Une ombre passa sur la table de forme ovale, jaune et défraichie de la salle tandis que dehors s’installait le crépuscule. Dans quelques minutes, il ferait nuit et je devrais rentrer. L’e-mail pouvait bien attendre. Après tout, ce n’était pas celui d’un client, mais l’équipe de direction qui me demandait de répondre à un sondage interne afin de « partager mon expérience quotidienne, en donnant deux ou trois exemples qui permettaient d’illustrer ma contribution à l’amélioration de notre société, et ce dans le but d’inspirer tous les employés. »

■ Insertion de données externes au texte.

(* ===== verification/ErrorDetect.v ===== *)
(** quiz/quiz2/error_detect.c: one process draws kinds of errors and sends a
    signal for each, another reports the errors it is sent. *)
From S2P Require Import Prelude Sys ErrorFns SvmsgFile Dict Procexec.

Definition TYPE1 : Z := 10.    (* SIGUSR1 *)
Definition TYPE2 : Z := 12.    (* SIGUSR2 *)
Definition TYPE3 : Z := 34.    (* SIGRTMIN *)

(** The signal of an error, by the number that was drawn. *)
Definition type_signal (errType : Z) : Z := if errType =? 0 then TYPE1 else if errType =? 1 then TYPE2 else TYPE3.

Definition mail_command (kind : cstr) : cstr :=
  snprintf 1024 (str "echo '" ++ (str "This is an type" ++ kind ++ str " error.") ++ str "' | mail -s '" ++
    (str "type" ++ kind ++ str " error") ++ str "' " ++ str "alanfang229@gmail.com").

Section Programs.
Context {S : Type} `{os}.

(** The three handlers differ in the kind they name. *)
Definition signalHandler (kind : cstr) : M S unit :=
  out Stdout (str "P2 Recieve Error" ++ kind ++ [NL]);;
  sys (Csystem (mail_command kind));;
  mret tt.
Definition signalHandler_1 : M S unit := signalHandler (str "1").
Definition signalHandler_2 : M S unit := signalHandler (str "2").
Definition signalHandler_3 : M S unit := signalHandler (str "3").

(** A signal that ends pause: one with a handler runs it, another has its
    default action. *)
Definition caught (sig : Z) : M S unit :=
  if sig =? TYPE1 then signalHandler_1
  else if sig =? TYPE2 then signalHandler_2
  else if sig =? TYPE3 then signalHandler_3
  else stop_with (Killed sig).

Definition p2_turn : M S (unit + unit) :=
  r ← sys Cpause;
  match head (rents r) with Some (_, sig) => caught sig | None => mret tt end;;
  mret (inl tt).

Definition p2 (fuel : nat) : M S unit :=
  sys (Csigaction TYPE1);;
  sys (Csigaction TYPE2);;
  sys (Csigaction TYPE3);;
  loop fuel (λ _, p2_turn) tt.

Definition p1_turn (pid : Z) : M S (unit + unit) :=
  r ← sys Crand;
  let errType := Z.rem (rv r) 3 in
  out Stdout (str "Error type: " ++ dec (errType + 1) ++ [NL]);;
  (if errType =? 0 then (sys (Ckill pid TYPE1);; mret tt)
   else if errType =? 1 then (sys (Ckill pid TYPE2);; mret tt)
   else if errType =? 2 then (sys (Ckill pid TYPE3);; mret tt)
   else mret tt);;
  sys (Csleep 5);;
  mret (inl tt).

Definition error_detect_main (fuel : nat) : M S Z :=
  pid ← sys Cfork;
  if rv pid =? -1 then out Stdout (str "fail" ++ [NL]);; mret 1
  else if rv pid =? 0 then p2 fuel;; mret 0
  else (sys Ctime;; loop fuel (λ _, p1_turn (rv pid)) tt;; mret 0).
End Programs.

(** ** What is sent and what is reported *)

Definition sent_signals (pid : Z) (tr : list event) : list Z :=
  omap (λ x, match x.1 with Ckill p sig => if p =? pid then Some sig else None | _ => None end) (calls tr).
Definition caught_signals (tr : list event) : list Z :=
  omap (λ x, match x.1 with Cpause => snd <$> head (rents x.2) | _ => None end) (calls tr).
Definition mails (tr : list event) : list cstr := omap (λ x, match x.1 with Csystem c => Some c | _ => None end) (calls tr).

(** Kinds are numbered from zero. *)
Definition drawn_text (e : Z) : cstr := str "Error type: " ++ dec (e + 1) ++ [NL].
Definition reported_text (e : Z) : cstr := str "P2 Recieve Error" ++ dec (e + 1) ++ [NL].
Definition kind_ok (e : Z) : Prop := 0 <= e < 3.

Lemma caught_kind {S} `{os} e : kind_ok e → caught (S:=S) (type_signal e) = signalHandler (dec (e + 1)).
Proof. intros He. assert (e = 0 ∨ e = 1 ∨ e = 2) as [->|[->| ->]] by (unfold kind_ok in He; lia); reflexivity. Qed.

Lemma type_signal_inj e e' : kind_ok e → kind_ok e' → type_signal e = type_signal e' → e = e'.
Proof.
  unfold kind_ok. intros H H'. assert (e = 0 ∨ e = 1 ∨ e = 2) as [->|[->| ->]] by lia; (assert (e' = 0 ∨ e' = 1 ∨ e' = 2) as [->|[->| ->]] by lia); done.
Qed.

Section Specs.
Context {S : Type} `{os}.
Implicit Types s : st S.

Lemma p1_correct fuel pid s :
  (∀ tr, 0 <= rv (kern tr Crand)) → sent_signals pid (trace s) = [] →
  wlp (loop fuel (λ _, p1_turn pid) tt) (λ _ _, False) (λ _ _, False)
    (λ s', ∃ es, Forall kind_ok es ∧ sent_signals pid (trace s') = type_signal <$> es ∧ said Stdout (trace s') = said Stdout (trace s) ++ concat (drawn_text <$> es)) s.
Proof using.
  intros Hrand Hs. apply (wlp_loop (λ _ s', ∃ es, Forall kind_ok es ∧ sent_signals pid (trace s') = type_signal <$> es ∧ said Stdout (trace s') = said Stdout (trace s) ++ concat (drawn_text <$> es))).
  - exists []. split; [constructor|]. by rewrite Hs, app_nil_r.
  - done.
  - intros _ s1 (es & Hes & Hsent & Hsaid). apply wp_wlp. unfold p1_turn. apply wp_bind, wp_call. intros r s2 Hr _ _ _ T2. specialize (Hrand (trace s1)). rewrite <-Hr in Hrand.
    cbv zeta. set (e := Z.rem (rv r) 3). assert (kind_ok e) as He by (unfold e, kind_ok; rewrite Z.rem_mod_nonneg by lia; apply Z.mod_pos_bound; lia).
    apply wp_bind, wp_emit. set (s3 := St _ _ _). apply wp_bind.
    assert (∀ sig, sig = type_signal e → wp (sys (Ckill pid sig);; mret tt) (λ _ s4, wp (sys (Csleep 5);; mret (inl tt)) (λ (r : unit + unit) s', match r with inl _ => ∃ es, Forall kind_ok es ∧ sent_signals pid (trace s') = type_signal <$> es ∧ said Stdout (trace s') = said Stdout (trace s) ++ concat (drawn_text <$> es) | inr _ => False end) (λ _ _, False) s4) (λ _ _, False) s3) as Hkill.
    { intros sig ->. apply wp_bind, wp_call. intros k s4 _ _ _ _ T4. apply wp_ret. apply wp_bind, wp_call. intros z s5 _ _ _ _ T5. apply wp_ret. exists (es ++ [e]). split; [apply Forall_app; split; [done|by apply Forall_singleton]|].
      rewrite T5, said_sys, T4, said_sys. unfold s3. cbn [trace]. rewrite said_out, T2, said_sys, Hsaid, !fmap_app, concat_app. split; [|cbn; by rewrite app_nil_r, <-app_assoc].
      unfold sent_signals in *. rewrite !calls_snoc_sys, calls_snoc_out, calls_snoc_sys, !omap_app, Hsent. cbn. by rewrite Z.eqb_refl, !app_nil_r. }
    destruct (Z.eqb_spec e 0) as [E0|E0]; [apply Hkill; by rewrite E0|]. destruct (Z.eqb_spec e 1) as [E1|E1]; [apply Hkill; by rewrite E1|]. assert (e = 2) as E2 by (unfold kind_ok in He; lia).
    rewrite E2. change (2 =? 2) with true. cbv iota. apply Hkill. by rewrite E2.
Qed.

Lemma p2_correct fuel s :
  (∀ tr, match head (rents (kern tr Cpause)) with Some (_, sig) => ∃ e, kind_ok e ∧ sig = type_signal e | None => True end) →
  caught_signals (trace s) = [] → mails (trace s) = [] →
  wlp (p2 fuel) (λ _ _, False) (λ _ _, False)
    (λ s', ∃ es, Forall kind_ok es ∧ caught_signals (trace s') = type_signal <$> es ∧ mails (trace s') = (λ e, mail_command (dec (e + 1))) <$> es ∧
       said Stdout (trace s') = said Stdout (trace s) ++ concat (reported_text <$> es)) s.
Proof using.
  intros Hpause Hs Hm. unfold p2. do 3 (apply wlp_bind, wp_wlp, wp_call; intros ? ? _ _ _ _ ?T).
  apply (wlp_loop (λ _ s', ∃ es, Forall kind_ok es ∧ caught_signals (trace s') = type_signal <$> es ∧ mails (trace s') = (λ e, mail_command (dec (e + 1))) <$> es ∧
       said Stdout (trace s') = said Stdout (trace s) ++ concat (reported_text <$> es))).
  - exists []. split; [constructor|]. rewrite T1, T0, T, !said_sys, app_nil_r. unfold caught_signals, mails in *. rewrite !calls_snoc_sys, !omap_app, Hs, Hm. done.
  - done.
  - intros _ s1' (es & Hes & Hc & Hms & Hsaid). apply wp_wlp. unfold p2_turn. apply wp_bind, wp_call. intros q s2 Hr _ _ _ T2. specialize (Hpause (trace s1')). rewrite <-Hr in Hpause. apply wp_bind.
    assert (caught_signals (trace s2) = caught_signals (trace s1') ++ match head (rents q) with Some x => [x.2] | None => [] end) as C2 by (rewrite T2; unfold caught_signals; rewrite calls_snoc_sys, omap_app; cbn; by destruct (head (rents q))).
    assert (mails (trace s2) = mails (trace s1')) as M2 by (rewrite T2; unfold mails; rewrite calls_snoc_sys, omap_app; apply app_nil_r).
    assert (said Stdout (trace s2) = said Stdout (trace s1')) as S2 by by rewrite T2, said_sys.
    destruct (head (rents q)) as [[x sig]|].
    + destruct Hpause as (e & He & ->). rewrite caught_kind by done. unfold signalHandler. apply wp_bind, wp_emit. apply wp_bind, wp_call. intros k s3 _ _ _ _ T3. apply wp_ret, wp_ret. cbn [trace] in T3.
      exists (es ++ [e]). split; [apply Forall_app; split; [done|by apply Forall_singleton]|]. rewrite !fmap_app, concat_app, T3, said_sys, said_out, S2, Hsaid.
      split; [|split; [|cbn; by rewrite app_nil_r, <-app_assoc]].
      * unfold caught_signals in *. rewrite calls_snoc_sys, calls_snoc_out, omap_app, C2, Hc. cbn. by rewrite app_nil_r.
      * unfold mails in *. rewrite calls_snoc_sys, calls_snoc_out, omap_app, M2, Hms. done.
    + apply wp_ret, wp_ret. exists es. by rewrite C2, M2, S2, app_nil_r.
Qed.
End Specs.

(** The parent and its child, any number of turns of each: when the child has
    caught the signals its parent sent, one after the other, it has reported
    the errors the parent drew, and sent a mail for each. *)
Theorem error_detect_correct {S} (P1 P2 : os) fuel1 fuel2 pid (s1 s2 : st S) :
  (∀ tr, 0 <= rv (@kern P1 tr Crand)) → sent_signals pid (trace s1) = [] →
  (∀ tr, match head (rents (@kern P2 tr Cpause)) with Some (_, sig) => ∃ e, kind_ok e ∧ sig = type_signal e | None => True end) →
  caught_signals (trace s2) = [] → mails (trace s2) = [] →
  let '(o1, s1') := @loop S unit unit fuel1 (λ _, @p1_turn S P1 pid) tt s1 in
  let '(o2, s2') := @p2 S P2 fuel2 s2 in
  o1 = NoFuel ∧ o2 = NoFuel ∧
  (caught_signals (trace s2') = sent_signals pid (trace s1') → ∃ es, Forall kind_ok es ∧
     said Stdout (trace s1') = said Stdout (trace s1) ++ concat (drawn_text <$> es) ∧
     said Stdout (trace s2') = said Stdout (trace s2) ++ concat (reported_text <$> es) ∧
     mails (trace s2') = (λ e, mail_command (dec (e + 1))) <$> es).
Proof.
  intros Hrand Hs1 Hpause Hs2 Hm. pose proof (@p1_correct S P1 fuel1 pid s1 Hrand Hs1) as H1. pose proof (@p2_correct S P2 fuel2 s2 Hpause Hs2 Hm) as H2. unfold wlp in H1, H2.
  destruct (loop fuel1 _ tt s1) as [[?|?|] s1'], (p2 fuel2 s2) as [[?|?|] s2']; try done. destruct H1 as (es1 & Hk1 & Hsent & Hsaid1), H2 as (es2 & Hk2 & Hcaught & Hmails & Hsaid2).
  split; [done|]. split; [done|]. intros E. assert (es1 = es2) as ->; [|by exists es2].
  rewrite Hsent, Hcaught in E. clear -Hk1 Hk2 E. revert es2 Hk2 E. induction Hk1 as [|e es He _ IH]; intros es2 Hk2 E; destruct es2 as [|e2 es2]; try done. apply Forall_cons in Hk2 as [He2 Hk2]. cbn in E. injection E as E1 E2.
  f_equal; [by eapply type_signal_inj|by apply IH].
Qed.

(** A system for each process. *)
Definition parent_os : os := test_os (λ tr c, match c with Crand => ok (Z.of_nat (length tr)) | _ => ok 0 end).
Definition child_os : os := test_os (λ tr c, match c with Cpause => Reply (-1) EINTR [] [([], match length (caught_signals tr) with O => TYPE1 | 1%nat => TYPE2 | _ => TYPE3 end)] | _ => ok 0 end).

Lemma error_detect_witness :
  ∃ s1' s2', @loop unit unit unit 2 (λ _, @p1_turn unit parent_os 7) tt (init tt) = (NoFuel, s1') ∧ @p2 unit child_os 2 (init tt) = (NoFuel, s2') ∧
    said Stdout (trace s1') = str "Error type: 1" ++ [NL] ++ str "Error type: 2" ++ [NL] ∧
    said Stdout (trace s2') = str "P2 Recieve Error1" ++ [NL] ++ str "P2 Recieve Error2" ++ [NL] ∧ length (mails (trace s2')) = 2%nat.
Proof.
  pose proof (@error_detect_correct unit parent_os child_os 2 2 7 (init tt) (init tt)) as H.
  lapply H; [clear H; intros H|intros tr; cbn; lia].
  lapply H; [clear H; intros H|reflexivity].
  lapply H; [clear H; intros H|intros tr; cbn; destruct (length (caught_signals tr)) as [|[|n]]; [exists 0|exists 1|exists 2]; (split; [unfold kind_ok; lia|reflexivity])].
  lapply H; [clear H; intros H|reflexivity].
  lapply H; [clear H; intros H|reflexivity].
  destruct (loop 2 _ tt (init tt)) as [o1 s1'] eqn:E1, (p2 2 (init tt)) as [o2 s2'] eqn:E2. destruct H as (-> & -> & _). exists s1', s2'. split; [reflexivity|]. split; [reflexivity|].
  apply (f_equal (λ x, said Stdout (trace x.2))) in E1 as F1. apply (f_equal (λ x, said Stdout (trace x.2))) in E2 as F2. apply (f_equal (λ x, length (mails (trace x.2)))) in E2 as F3. cbn [snd] in F1, F2, F3.
  rewrite <-F1, <-F2, <-F3. vm_compute. repeat split.
Defined.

Comme je passais le plus gros de mes journées à lire, cette expérience restait surtout très indirecte. Un observateur de contenu se borne à réviser des œuvres littéraires, présentes et surtout anciennes afin d’en apprécier la conformité morale. Un travail assez délicat heureusement secondé par un algorithme qui fait une pré-évaluation de chaque chapitre et met en évidence les mots polémiques ou les tournures de phrases les plus à même de susciter une vague de protestation en ligne, très dommageable pour les éditeurs.
Je n’aimais pas particulièrement mon boulot, mais il ne me déplaisait pas non plus. On se retrouve parfois quelque part sans trop savoir pourquoi. Et quand on évite de penser aux raisons qui nous y ont emmenés, on trouve rarement les clés pour en sortir.
Lorsque la réunion se termina, il était près de dix-huit heures trente. J’avais déjà raté mon bus, et le suivant n’arriverait que dans une dizaine de minutes. Je disposais donc d’un peu de temps pour faire un tour rapide aux toilettes. De puissants courants d’air, aussi glacés que l’espace ouvert dans lequel je passais l’essentiel de mes journées, balayaient le long corridor qui permettait d’y accéder. La climatisation intelligente s’était emparée de l’ensemble du bâtiment, et même si j’avais plusieurs fois demandé à ce que la température soit ajustée en fonction de mes besoins (d’autant plus que nous étions en hiver et que dehors il faisait cinq degrés au-dessous de zéro), le mécanisme était automatisé et personne n’y pouvait rien changer.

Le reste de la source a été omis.